(* ===== verification/EngineMore.v ===== *)
(** * Eviction, structure check and the engine's limits

    [evict_oldest_segment] forgets the keys of one segment and no other;
    [verify_structure] reports a store healthy exactly when every row's
    segment has a file. The examples at the end run the model where the code
    does not do what it means to. *)

From Stdlib Require Import ZArith Lia Strings.Byte.
From stdpp Require Import base list gmap strings sorting.
From S2P Require Import Prelude Domain Table Piece Segment SegmentFacts Writer Engine EngineGc EngineInv EngineOps EngineGcFacts Instances EngineProps.
Open Scope Z_scope.

Section EngineMore.
Context {T : Type → Type} `{RT : !RedbTable T, RTS : !RedbTableSpec T}
  `{EE : !EngineEnv, EES : !EngineEnvSpec}.
Implicit Types (e : engine T) (t : tables T) (k : BlockKey) (d : bytes).

(** ** Eviction *)

(** The key's row points into the segment. *)
Definition row_in (vid : Z) t k : Prop :=
  ∃ v ent, tget (t_addr t) k = Some v ∧ decode_addr v = Some ent ∧ seg_id (ae_addr ent) = vid.

#[global] Instance row_in_dec vid t k : Decision (row_in vid t k).
Proof.
  destruct (tget (t_addr t) k) as [v |] eqn:Hv; [destruct (decode_addr v) as [ent |] eqn:Hd;
    [destruct (decide (seg_id (ae_addr ent) = vid)) as [Hs | Hs] |] |].
  - left. by exists v, ent.
  - right. intros (v' & ent' & Hv' & Hd' & Hs'). congruence.
  - right. intros (v' & ent' & Hv' & Hd' & Hs'). congruence.
  - right. intros (v' & ent' & Hv' & Hd' & Hs'). congruence.
Defined.

(** The scan of the victim collects its keys. *)
Lemma evict_scan e l acc :
  wp (mfold (S:=engine T) (E:=IoError) (λ acc rec,
        mthen mget (λ e, mret (if points_at (engine_lookup (tb e) (r_key rec)) (r_addr rec)
                               then acc ++ [r_key rec] else acc))) acc l)
    (λ r e', e' = e ∧ r = Ok (acc ++ map r_key (filter (λ rec,
       points_at (engine_lookup (tb e) (r_key rec)) (r_addr rec) = true) l))) e.
Proof.
  revert acc. induction l as [| rec l IH]; intros acc; simpl.
  { apply wp_ret. by rewrite app_nil_r. }
  wp_steps. eapply wp_mono; [apply IH |]. intros r e' [-> ->]. split; [done |]. f_equal.
  rewrite filter_cons. destruct (points_at _ _) eqn:Hp.
  - rewrite decide_True by done. by rewrite <-app_assoc.
  - by rewrite decide_False.
Qed.

Lemma evict_keys e vdir vid b k :
  inv e → seg_files e !! (vdir, vid) = Some b →
  k ∈ map r_key (filter (λ rec, points_at (engine_lookup (tb e) (r_key rec)) (r_addr rec) = true)
                   (scan crc32 vid 0 b).1) ↔ row_in vid (tb e) k.
Proof.
  intros HI Hb. rewrite list_elem_of_fmap. split.
  - intros (rec & -> & [Hp Hin]%list_elem_of_filter).
    destruct (points_at_row _ _ _ Hp) as (v & ent & Hv & Hd & Hs & _).
    destruct (scan_rec_fits _ _ _ _ Hin) as (_ & Hseg & _). exists v, ent. by rewrite Hs.
  - intros (v & ent & Hv & Hd & Hs).
    destruct (victim_row _ _ _ _ _ _ _ HI Hb Hv Hd Hs) as (rec & d & Hin & <- & Ha & _).
    exists rec. split; [done |]. apply list_elem_of_filter. split; [| done].
    destruct (points_at (engine_lookup (tb e) (r_key rec)) (r_addr rec)) eqn:Hp; [done |].
    by destruct (points_at_miss _ _ _ _ _ HI Hv Hd Hp).
Qed.

Lemma evict_tables t vid ks k :
  let t' := drop_discard [vid] (foldl (λ t k, with_addr (tremove k) t) t ks) in
  t_inline t' = t_inline t ∧
  tget (t_addr t') k = if decide (k ∈ ks) then None else tget (t_addr t) k.
Proof.
  intros t'. unfold t'. destruct (drop_discard_same [vid] (foldl (λ t k, with_addr (tremove k) t) t ks)) as [-> ->].
  clear t'. revert t. induction ks as [| k' ks IH]; intros t; cbn [foldl].
  { split; [done |]. by rewrite decide_False by apply not_elem_of_nil. }
  destruct (IH (with_addr (tremove k') t)) as [-> ->]. split; [done |]. cbn [t_addr with_addr].
  rewrite tget_tremove. destruct (decide (k ∈ ks)) as [Hin | Hin].
  - by rewrite decide_True by (by right).
  - case_decide as Hk; subst; [by rewrite decide_True by left |].
    rewrite decide_False; [done |]. by intros [-> | ?]%elem_of_cons.
Qed.

(** What an eviction may have done: nothing, or the rows of one segment that
    was not the active one are gone. *)
Definition evicted e (gone : option Z) e' : Prop :=
  inv e' ∧
  match gone with
  | None => unchanged e e'
  | Some vid => vid ≠ wr_seg_id (sg_wr (e_seg e)) ∧
      ∀ k d, holds e' k d ↔ ¬ row_in vid (tb e) k ∧ holds e k d
  end.

Lemma oldest_in l v : oldest l = Some v → v ∈ l.
Proof.
  unfold oldest. assert (∀ acc : option (Z * Z), foldl (λ v x, match v with
      | Some y => if x.1 <? y.1 then Some x else v | None => Some x end) acc l = Some v →
    acc = Some v ∨ v ∈ l) as H; [| by intros [[=] |]%H].
  induction l as [| x l IH]; intros acc; cbn [foldl]; [by left |].
  intros [Hacc | Hin]%IH; [| by right; right].
  destruct acc as [y |]; [destruct (x.1 <? y.1) |]; simplify_eq; auto using list_elem_of_here.
Qed.

Lemma evicted_tables e vid ks fs :
  inv e → vid ≠ wr_seg_id (sg_wr (e_seg e)) → (∀ k, k ∈ ks ↔ row_in vid (tb e) k) →
  let t := drop_discard [vid] (foldl (λ t k, with_addr (tremove k) t) (tb e) ks) in
  let e' := set_tb t (set_db_faults fs e) in
  evicted e (Some vid) e' ∧ covered vid [] e'.
Proof.
  intros HI Hne Hks t e'. pose proof (inv_rows _ HI) as [Hr Hdisj].
  assert (∀ k, t_inline t = t_inline (tb e) ∧
    tget (t_addr t) k = if decide (k ∈ ks) then None else tget (t_addr (tb e)) k) as Ht
    by (intros k; apply evict_tables).
  clearbody t.
  split; [split; [| split; [done |]] |].
  - apply inv_tb; [done |]. split.
    + intros k v. rewrite (proj2 (Ht k)). case_decide; [done | apply Hr].
    + intros k. destruct (Ht k) as [Hi ->]. rewrite Hi. case_decide; [by left | apply Hdisj].
  - intros k d. unfold holds, holds_t. simpl. destruct (Ht k) as [-> ->]. split.
    + intros [Hi | (v & Hv & Hrow)].
      * split; [| by left]. intros (v & ent & Hv & _). destruct (Hdisj k); congruence.
      * destruct (decide (k ∈ ks)) as [| Hn]; [done |]. split; [by rewrite <-Hks |]. eauto.
    + intros [Hn [Hi | (v & Hv & Hrow)]]; [by left |]. right. exists v.
      rewrite decide_False by (by rewrite Hks). done.
  - intros k v ent. simpl. rewrite (proj2 (Ht k)). case_decide as Hk; [done |].
    intros Hv Hd Hs. destruct Hk. apply Hks. by exists v, ent.
Qed.

Lemma wp_evict e :
  inv e →
  wp evict_oldest_segment (λ r e', (∃ gone, evicted e gone e') ∧
    match r with
    | Ok (sz, n) => (sz, n) = (0, 0%nat) ∧ evicted e None e' ∨
        ∃ vid, (vid, sz) ∈ sealed_segments e ∧ evicted e (Some vid) e' ∧
          ∀ dir : SegDir, seg_files e' !! (dir, vid) = None
    | Err _ => ¬ quiet e
    end) e.
Proof.
  intros HI. unfold evict_oldest_segment. do 2 wp_step.
  assert (evicted e None e) as Hnone by done.
  destruct (oldest (sealed_segments e)) as [[vid vsize] |] eqn:Ho.
  2: { wp_step. split; [eauto |]. by left. }
  apply oldest_in in Ho as Hseal. pose proof Hseal as Hse.
  apply (elem_of_sealed _ _ _ HI) in Hse as (Hne & b & Hb & _).
  set (vdir := seg_dir_of e vid) in *. do 2 wp_step. unfold scan_segment. rewrite Hb.
  eapply wp_mono; [apply evict_scan |]. intros r e1 [-> ->]. cbv beta iota. simpl app.
  set (ks := map _ _).
  assert (∀ k, k ∈ ks ↔ row_in vid (tb e) k) as Hks by (intros k; by apply (evict_keys e vdir vid b)).
  wp_step. apply wp_txn; [intros fs Hfs | intros m fs Hfs]; simpl.
  2: { split; [exists None; split; [by apply inv_db_faults | done] | by intros [_ ?]]. }
  destruct (evicted_tables e vid ks fs HI Hne Hks) as [Hev Hcov].
  set (e2 := set_tb _ _) in *. do 2 wp_step. apply wp_unlink; [apply Hev | done | |].
  - intros e3 U. wp_steps.
    assert (evicted e (Some vid) (sub_used vsize e3)) as Hev3.
    { split; [apply inv_set_used, U |]. split; [done |]. intros k d.
      change (holds (sub_used vsize e3) k d) with (holds e3 k d).
      rewrite (ul_same _ _ _ U k d). apply Hev. }
    split; [eauto |]. right. exists vid. split; [done | split; [done |]].
    intros dir. change (seg_files (sub_used vsize e3)) with (seg_files e3).
    rewrite (ul_files _ _ _ U). destruct (decide (dir = vdir)) as [-> | Hd]; [apply lookup_delete_eq |].
    rewrite lookup_delete_ne by congruence.
    change (seg_files e2) with (seg_files e).
    destruct (seg_files e !! (dir, vid)) as [b' |] eqn:Hb'; [| done].
    pose proof (wb_unique _ (inv_wr _ HI) vid) as Hu. destruct dir, vdir; try done; exfalso; eauto.
  - intros er s HF Hf. simpl. split.
    + exists (Some vid). split; [by apply inv_frame; [apply Hev |] |]. split; [done |].
      intros k d. rewrite holds_frame by done. apply Hev.
    + intros [Hq _]. by apply Hf; [exists b |].
Qed.

(** Cache eviction, whatever fails on the way: either nothing is
    forgotten, or exactly the keys whose row pointed into one sealed segment;
    on [Ok] that segment's file is gone and its size is reported. *)
Theorem evict_forgets_one_segment e r e' :
  inv e → evict_oldest_segment e = (r, e') →
  inv e' ∧
  (∃ gone, ∀ k, match gone with
     | Some vid => engine_get e' k = if decide (row_in vid (tb e) k) then Err NotFound else engine_get e k
     | None => engine_get e' k = engine_get e k
     end) ∧
  match r with
  | Ok (sz, n) => (sz, n) = (0, 0%nat) ∨
      ∃ vid, (vid, sz) ∈ sealed_segments e ∧ ∀ dir : SegDir, seg_files e' !! (dir, vid) = None
  | Err _ => ¬ quiet e
  end.
Proof.
  intros HI Hrun. destruct (wp_run _ _ _ _ _ (wp_evict e HI) Hrun) as [(gone & HI' & Hg) Hr].
  split; [done |]. split.
  - exists gone. intros k. destruct gone as [vid |]; [| by apply unchanged_get].
    destruct Hg as [_ Hg]. case_decide as Hrow.
    + destruct (get_cases e' k HI') as [(d & Hd & _) | [_ ->]]; [| done].
      apply Hg in Hd as [Hd _]. done.
    + apply get_same; [done | done |]. intros d. rewrite (Hg k d). tauto.
  - destruct r as [[sz n] |]; [| done]. destruct Hr as [[? _] | (vid & Hs & _ & Hf)]; eauto.
Qed.

(** ** Structure check *)

(** The segment's file is in a directory the engine uses, or it is active. *)
Definition seg_present e (id : Z) : Prop :=
  id = wr_seg_id (sg_wr (e_seg e)) ∨
  ∃ dir : SegDir, (dir = Failover → failover_path (cfg e) = true) ∧
    is_Some (seg_files e !! (dir, id)).

Lemma sealed_ids e id :
  id ∈ map fst (sealed_segments e) ↔
  id ≠ wr_seg_id (sg_wr (e_seg e)) ∧
  ∃ dir : SegDir, (dir = Failover → failover_path (cfg e) = true) ∧ is_Some (seg_files e !! (dir, id)).
Proof.
  unfold sealed_segments. rewrite list_elem_of_fmap. setoid_rewrite elem_of_concat.
  assert (∀ d : SegDir, id ∈ map fst (map (λ x : Z * bytes, (x.1, blen x.2))
      (filter (λ x, x.1 ≠ wr_seg_id (sg_wr (e_seg e))) (read_dir (seg_files e) d))) ↔
    id ≠ wr_seg_id (sg_wr (e_seg e)) ∧ is_Some (seg_files e !! (d, id))) as Hd.
  { intros d. rewrite map_map, list_elem_of_fmap. split.
    - intros ([id' b] & -> & [Hne Hin]%list_elem_of_filter). apply read_dir_spec in Hin. eauto.
    - intros (Hne & b & Hb). exists (id, b). split; [done |].
      apply list_elem_of_filter. split; [done |]. by apply read_dir_spec. }
  split.
  - intros (x & -> & l & Hx & Hl). apply list_elem_of_fmap in Hl as (d & -> & Hdir).
    assert (x.1 ∈ map fst (map (λ x : Z * bytes, (x.1, blen x.2))
      (filter (λ x, x.1 ≠ wr_seg_id (sg_wr (e_seg e))) (read_dir (seg_files e) d)))) as H
      by (by apply list_elem_of_fmap_2).
    apply Hd in H as [Hne Hs]. split; [done |]. exists d. split; [| done]. intros ->.
    apply elem_of_cons in Hdir as [| Hdir]; [done |].
    by destruct (failover_path (cfg e)); [| apply not_elem_of_nil in Hdir].
  - intros (Hne & d & Hfo & Hs). assert (Hin := proj2 (Hd d) (conj Hne Hs)).
    apply list_elem_of_fmap in Hin as (x & -> & Hx). exists x. split; [done |].
    eexists. split; [exact Hx |]. apply list_elem_of_fmap. exists d. split; [done |].
    destruct d; [by left |]. rewrite Hfo by done. right. by left.
Qed.

Lemma referenced_fold_inv l (refs : gmap Z Z) s :
  is_Some (foldl (λ refs x, match decode_addr x.2 with
     | Some e => let s := seg_id (ae_addr e) in <[s := wrap 64 (default 0 (refs !! s) + 1)]> refs
     | None => refs end) refs l !! s) →
  is_Some (refs !! s) ∨ ∃ x ent, (x : bytes * bytes) ∈ l ∧ decode_addr x.2 = Some ent ∧ seg_id (ae_addr ent) = s.
Proof.
  revert refs. induction l as [| x l IH]; intros refs; cbn [foldl]; [by left |].
  intros [H | (y & ent & Hy & Hd & Hs)]%IH.
  - destruct (decode_addr x.2) as [ent |] eqn:Hd; [| by left]. simpl in H.
    rewrite lookup_insert in H. case_decide as Hs; [| by left].
    right. exists x, ent. split; [by left | done].
  - right. exists y, ent. split; [by right | done].
Qed.

Definition has_row e (s : Z) : Prop :=
  ∃ k v ent, tget (t_addr (tb e)) k = Some v ∧ decode_addr v = Some ent ∧ seg_id (ae_addr ent) = s.

Lemma referenced_spec e s : is_Some (referenced_segments (tb e) !! s) ↔ has_row e s.
Proof.
  split.
  - intros [[? H] | ([k v] & ent & Hin & Hd & Hs)]%referenced_fold_inv; [by rewrite lookup_empty in H |].
    apply elem_of_titer in Hin. by exists k, v, ent.
  - intros (k & v & ent & Hv & Hd & <-). apply elem_of_titer in Hv.
    by apply (referenced_fold _ ∅ k v ent); [left |].
Qed.

(** The structure check reports a store healthy exactly when every index
    row's segment has a file in a directory the engine uses, and lists as
    orphans exactly the sealed segment files no row points into. *)
Theorem verify_structure_exact e :
  ∃ rep, verify_structure e = Ok rep ∧
    (is_healthy rep = true ↔ ∀ s, has_row e s → seg_present e s) ∧
    (∀ s, s ∈ segments_missing rep ↔ has_row e s ∧ ¬ seg_present e s) ∧
    (∀ s, s ∈ orphan_segments rep ↔ s ∈ map fst (sealed_segments e) ∧ ¬ has_row e s).
Proof.
  eexists. split; [done |]. cbn [segments_missing orphan_segments].
  set (on_disk := {[_]} ∪ list_to_set _).
  assert (∀ s, s ∈ on_disk ↔ seg_present e s) as Hdisk.
  { intros s. unfold on_disk, seg_present. rewrite elem_of_union, elem_of_singleton, elem_of_list_to_set, sealed_ids.
    destruct (decide (s = wr_seg_id (sg_wr (e_seg e)))); tauto. }
  assert (∀ s, s ∈ map fst (filter (λ x, x.1 ∉ on_disk) (refs_iter (referenced_segments (tb e)))) ↔
    has_row e s ∧ ¬ seg_present e s) as Hmiss.
  { intros s. rewrite list_elem_of_fmap, <-Hdisk, <-referenced_spec. unfold refs_iter. split.
    - intros ([s' n] & -> & [Hn Hin]%list_elem_of_filter). simpl in *.
      rewrite (merge_sort_Permutation seg_le) in Hin. apply elem_of_map_to_list in Hin. eauto.
    - intros [[n Hn] Hd]. exists (s, n). split; [done |]. apply list_elem_of_filter. split; [done |].
      rewrite (merge_sort_Permutation seg_le). by apply elem_of_map_to_list. }
  split_and!; [| done |].
  - unfold is_healthy. cbn [segments_missing]. split.
    + intros Hh s Hs. apply Hdisk, dec_stable; rewrite Hdisk. intros Hn. assert (Hin := proj2 (Hmiss s) (conj Hs Hn)).
      destruct (map fst (filter _ _)); [by apply not_elem_of_nil in Hin | done].
    + intros Hall. destruct (map fst (filter _ _)) as [| s l] eqn:Hl; [done |].
      destruct (proj1 (Hmiss s)) as [Hs Hn]; [left |]. by destruct Hn; apply Hall.
  - intros s. unfold set_iter. rewrite list_elem_of_filter, (merge_sort_Permutation Z.le), elem_of_elements.
    rewrite <-referenced_spec, Hdisk, sealed_ids. unfold seg_present.
    rewrite <-eq_None_not_Some. tauto.
Qed.
End EngineMore.

Definition demo_evicted : engine MapTable := (evict_oldest_segment demo3).2.

Lemma evict_forgets_one_segment_witness :
  inv demo_evicted ∧ ∃ vid, (vid, 75) ∈ sealed_segments demo3 ∧
    ∀ dir : SegDir, seg_files demo_evicted !! (dir, vid) = None.
Proof.
  assert (evict_oldest_segment demo3 = (Ok (75, 1%nat), demo_evicted)) as Hrun
    by (unfold demo_evicted; apply run_fst; vm_compute; reflexivity).
  destruct (evict_forgets_one_segment demo3 _ _ (rd_inv _ demo3_ready) Hrun) as (HI & _ & [[=] | H]).
  split; [exact HI | exact H].
Defined.

Lemma verify_structure_exact_witness :
  ∃ rep, verify_structure demo3 = Ok rep ∧
    (is_healthy rep = true ↔ ∀ s, has_row demo3 s → seg_present demo3 s).
Proof.
  destruct (verify_structure_exact demo3) as (rep & Hrun & Hh & _). exists rep. split; [exact Hrun | exact Hh].
Defined.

EXERCISE AIM → All that is needed is the number of lines in the material containing the string "Hdisk".

EXERCISE OUTPUT → 4